* _What the task asks_
The required result is each line of the entries below containing the string "Lemma".

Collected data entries
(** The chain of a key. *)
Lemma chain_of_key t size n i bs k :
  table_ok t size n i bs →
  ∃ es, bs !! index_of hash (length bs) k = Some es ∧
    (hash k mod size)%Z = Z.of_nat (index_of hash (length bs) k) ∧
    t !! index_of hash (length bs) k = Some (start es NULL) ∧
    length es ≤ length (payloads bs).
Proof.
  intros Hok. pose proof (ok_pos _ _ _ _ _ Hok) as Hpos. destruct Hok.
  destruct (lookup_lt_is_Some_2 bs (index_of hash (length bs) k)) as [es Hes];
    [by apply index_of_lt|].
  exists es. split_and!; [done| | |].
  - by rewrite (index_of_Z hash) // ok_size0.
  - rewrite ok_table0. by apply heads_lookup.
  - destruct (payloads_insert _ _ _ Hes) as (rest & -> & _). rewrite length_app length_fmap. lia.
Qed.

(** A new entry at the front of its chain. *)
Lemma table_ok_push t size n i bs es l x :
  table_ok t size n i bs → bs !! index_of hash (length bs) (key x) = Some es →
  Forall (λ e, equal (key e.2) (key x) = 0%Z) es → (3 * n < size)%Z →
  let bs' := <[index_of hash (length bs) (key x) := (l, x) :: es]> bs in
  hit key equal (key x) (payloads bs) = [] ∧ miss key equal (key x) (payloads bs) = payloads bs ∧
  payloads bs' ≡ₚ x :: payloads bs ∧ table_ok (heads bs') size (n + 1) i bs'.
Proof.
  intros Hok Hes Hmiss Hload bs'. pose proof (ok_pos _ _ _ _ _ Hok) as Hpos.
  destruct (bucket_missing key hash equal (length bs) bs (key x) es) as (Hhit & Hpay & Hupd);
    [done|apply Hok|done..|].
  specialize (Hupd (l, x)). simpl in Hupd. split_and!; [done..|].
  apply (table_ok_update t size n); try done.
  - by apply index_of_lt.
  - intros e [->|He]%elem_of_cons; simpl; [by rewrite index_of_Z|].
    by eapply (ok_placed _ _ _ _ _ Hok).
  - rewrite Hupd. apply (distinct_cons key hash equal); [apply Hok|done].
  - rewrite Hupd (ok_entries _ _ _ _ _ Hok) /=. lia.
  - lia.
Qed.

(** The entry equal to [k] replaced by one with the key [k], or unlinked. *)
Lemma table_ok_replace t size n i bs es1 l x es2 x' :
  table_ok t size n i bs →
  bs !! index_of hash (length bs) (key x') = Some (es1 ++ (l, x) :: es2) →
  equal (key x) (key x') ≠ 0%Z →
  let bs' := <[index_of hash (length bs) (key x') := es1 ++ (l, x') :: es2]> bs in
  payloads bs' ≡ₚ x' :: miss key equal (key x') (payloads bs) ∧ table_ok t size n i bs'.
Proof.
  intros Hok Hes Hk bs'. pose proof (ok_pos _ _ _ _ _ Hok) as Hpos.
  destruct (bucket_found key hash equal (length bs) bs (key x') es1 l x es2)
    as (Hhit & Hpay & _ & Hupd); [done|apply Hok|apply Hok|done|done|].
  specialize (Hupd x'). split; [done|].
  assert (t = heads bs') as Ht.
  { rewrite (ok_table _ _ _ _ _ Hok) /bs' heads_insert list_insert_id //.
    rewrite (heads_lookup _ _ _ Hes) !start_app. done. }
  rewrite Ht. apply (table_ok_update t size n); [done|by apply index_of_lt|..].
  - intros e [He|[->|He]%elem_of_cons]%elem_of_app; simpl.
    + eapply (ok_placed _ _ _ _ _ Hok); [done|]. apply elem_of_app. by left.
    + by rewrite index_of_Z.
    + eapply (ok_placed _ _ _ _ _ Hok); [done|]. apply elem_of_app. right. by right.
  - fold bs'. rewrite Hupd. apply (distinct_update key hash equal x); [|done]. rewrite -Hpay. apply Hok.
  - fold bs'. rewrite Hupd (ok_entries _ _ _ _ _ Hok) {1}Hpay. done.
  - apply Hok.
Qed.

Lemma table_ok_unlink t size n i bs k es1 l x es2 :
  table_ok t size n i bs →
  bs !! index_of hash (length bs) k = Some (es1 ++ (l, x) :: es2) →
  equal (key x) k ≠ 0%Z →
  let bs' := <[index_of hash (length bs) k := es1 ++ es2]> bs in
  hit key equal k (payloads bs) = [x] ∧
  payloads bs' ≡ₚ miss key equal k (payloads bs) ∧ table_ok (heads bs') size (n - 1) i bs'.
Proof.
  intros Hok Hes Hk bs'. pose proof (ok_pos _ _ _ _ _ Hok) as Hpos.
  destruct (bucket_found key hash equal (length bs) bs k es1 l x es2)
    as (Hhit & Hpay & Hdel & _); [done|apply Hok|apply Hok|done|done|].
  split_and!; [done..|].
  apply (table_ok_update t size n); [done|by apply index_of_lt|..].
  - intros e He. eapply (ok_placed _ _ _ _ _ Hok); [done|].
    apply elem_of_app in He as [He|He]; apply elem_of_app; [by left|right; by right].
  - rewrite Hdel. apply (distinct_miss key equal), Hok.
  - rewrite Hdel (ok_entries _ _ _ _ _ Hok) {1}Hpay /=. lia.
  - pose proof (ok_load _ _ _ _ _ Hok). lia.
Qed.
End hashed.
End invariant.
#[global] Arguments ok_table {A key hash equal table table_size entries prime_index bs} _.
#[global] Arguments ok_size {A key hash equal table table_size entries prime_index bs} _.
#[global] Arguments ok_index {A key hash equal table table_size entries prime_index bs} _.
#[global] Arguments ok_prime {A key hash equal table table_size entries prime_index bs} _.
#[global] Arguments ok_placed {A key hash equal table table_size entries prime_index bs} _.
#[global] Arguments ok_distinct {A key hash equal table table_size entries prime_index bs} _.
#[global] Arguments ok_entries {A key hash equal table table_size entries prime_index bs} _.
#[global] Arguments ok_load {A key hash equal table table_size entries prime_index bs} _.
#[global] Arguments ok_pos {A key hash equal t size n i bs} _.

* _Response box_
Lemma chain_of_key t size n i bs k :
Lemma table_ok_push t size n i bs es l x :
Lemma table_ok_replace t size n i bs es1 l x es2 x' :
Lemma table_ok_unlink t size n i bs k es1 l x es2 :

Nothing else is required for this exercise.